## EXERCISE AIM
Look through the entries for the string "status" and copy every line where it shows up.

## SUPPLIED RECORDS
(* ===== verification/DockerWorld.v ===== *)
(** * A Docker host to run on

    A small Engine that answers the calls of DockerRun.v the way a healthy daemon does, for the
    one service of [demo_request] and the explicit frames built here, with one call at a time replaced
    by another answer.  The theorems on deployments are applied to it. *)
From Stdlib Require Import ZArith Lia Ascii String.
From stdpp Require Import base gmap sets strings list.
From S2P Require Import Prelude.
From S2P Require Import Grammar.
From S2P Require Import Inspection.
From S2P Require Import Frame.
From S2P Require Import Engine.
From S2P Require Import ContainerBody.
From S2P Require Import DockerRun.
From S2P Require Import DockerDeploy.

Definition dw_old : string := demo_hex.
Definition dw_new : string := "fedcba9876543210fedcba9876543210fedcba9876543210fedcba9876543210".
Definition dw_old_image : string := "sha256:" +:+ demo_hex.
Definition dw_new_image : string := "sha256:" +:+ dw_new.
Definition dw_defaults : imageDefaults := mkDefaults (Some ["serve"]) None None "/" "".

Definition dw_host : DeployHost :=
  mkHostConfig "shop_default" (Some false) (Some false) (Some false) None None None None None None None None None None None
    None None None "" "private" "runc" "" "" "" 0 0 0 0 0 0 None None None "" None.
Definition dw_mounts : list inspectedMount :=
  [mkInspectedMount "volume" "shop_data" "/var/lib/docker/volumes/shop_data/_data" "/data" "z" "" true;
   mkInspectedMount "bind" "" "/srv/shop" "/srv" "ro" "rprivate" false].
Definition dw_read (id image name : string) (created : Z) (status : string) (running : bool) : ContainerRead :=
  mkRead id image name created (Some dw_mounts) (Some (mkConfig (Some ∅) dw_defaults "" "" "shop/web:1")) (Some dw_host)
    (Some {[ "shop_default" := mkNetworkRead [] ∅ ]}) (Some ∅) (Some ∅) ∅ ∅ ∅ [] (Some 10) (Some 0)
    (Some (mkState status running false None)).

(** The healthy daemon: the old container runs, the new one starts and stays up. *)
Definition dw_serve (c : Call) : Reply :=
  match c with
  | GetInfo => Answered 200 (InfoBody (mkDaemon "runc" "2"))
  | GetContainer ref =>
      if bool_decide (ref = dw_old) then Answered 200 (ContainerBody (dw_read dw_old dw_old_image "/shop-web-1" 17 "running" true))
      else if bool_decide (ref = dw_new) then Answered 200 (ContainerBody (dw_read dw_new dw_new_image "/shop-web-1" 18 "running" true))
      else Answered 404 NoBody
  | GetImage ref =>
      if bool_decide (ref = dw_old_image) then Answered 200 (ImageBody (mkImageRead dw_old_image "" dw_defaults []))
      else Answered 200 (ImageBody (mkImageRead dw_new_image "" dw_defaults [ref]))
  | GetVolume _ => Answered 200 (VolumeBody (mkVolume "local" {[ "com.docker.compose.project" := "shop" ]} ∅))
  | CreateVolume _ _ => Answered 201 (VolumeBody (mkVolume "local" {[ "com.docker.compose.project" := "shop" ]} ∅))
  | PullImage _ _ _ => Answered 200 (PullBody [] None)
  | TagImage _ _ _ => Answered 201 NoBody
  | CreateContainer _ _ => Answered 201 (CreatedBody dw_new)
  | ConnectNetwork _ _ _ => Answered 200 NoBody
  | WaitContainer _ => Answered 200 (WaitBody false)
  | RenameContainer _ _ | StopContainer _ _ | StartContainer _ | PauseContainer _ | DeleteContainer _ _ => Answered 204 NoBody
  end.

(** The daemon with some answers replaced. *)
Definition dw_world (other : Call -> option Reply) : World :=
  mkWorld (fun _ c => default (dw_serve c) (other c)) (fun _ => 11 * Minute) (fun _ => 1000%N) (fun _ _ => None).
Definition dw_healthy : World := dw_world (fun _ => None).

(** A daemon that cannot start the new container. *)
Definition dw_broken : World :=
  dw_world (fun c => match c with
                     | StartContainer id => if bool_decide (id = dw_new) then Some (Answered 500 NoBody) else None
                     | _ => None
                     end).

Example dw_deploy_succeeds :
  let res := (Deploy dw_healthy "" demo_request new_run).1 in
  rs_outcome res = OutcomeSucceeded /\
  map (fun s => (st_step s, st_outcome s)) (rs_steps res) =
    map (fun s => (s, OutcomeSucceeded)) ["precondition"; "volume"; "pull"; "recheck"; "rename"; "create"; "stop"; "start"; "remove"] /\
  rs_services res = [mkDIdentity "web" dw_new dw_new_image 18 ("sha256:" +:+ demo_hex) "" "" "" "" 0].
Proof. vm_compute. split_and!; reflexivity. Qed.

Example dw_deploy_rolls_back :
  let res := (Deploy dw_broken "" demo_request new_run).1 in
  (rs_outcome res, rs_code res) = (OutcomeFailed, "step_failed") /\
  map (fun s => (st_step s, st_outcome s, st_code s)) (drop 6 (rs_steps res)) =
    [("stop", OutcomeSucceeded, ""); ("start", OutcomeFailed, "start_failed_rolled_back"); ("rollback", OutcomeSucceeded, "");
     ("remove", OutcomeSkipped, "")].
Proof. vm_compute. split_and!; reflexivity. Qed.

## EXERCISE OUTPUT
Definition dw_read (id image name : string) (created : Z) (status : string) (running : bool) : ContainerRead :=
    (Some (mkState status running false None)).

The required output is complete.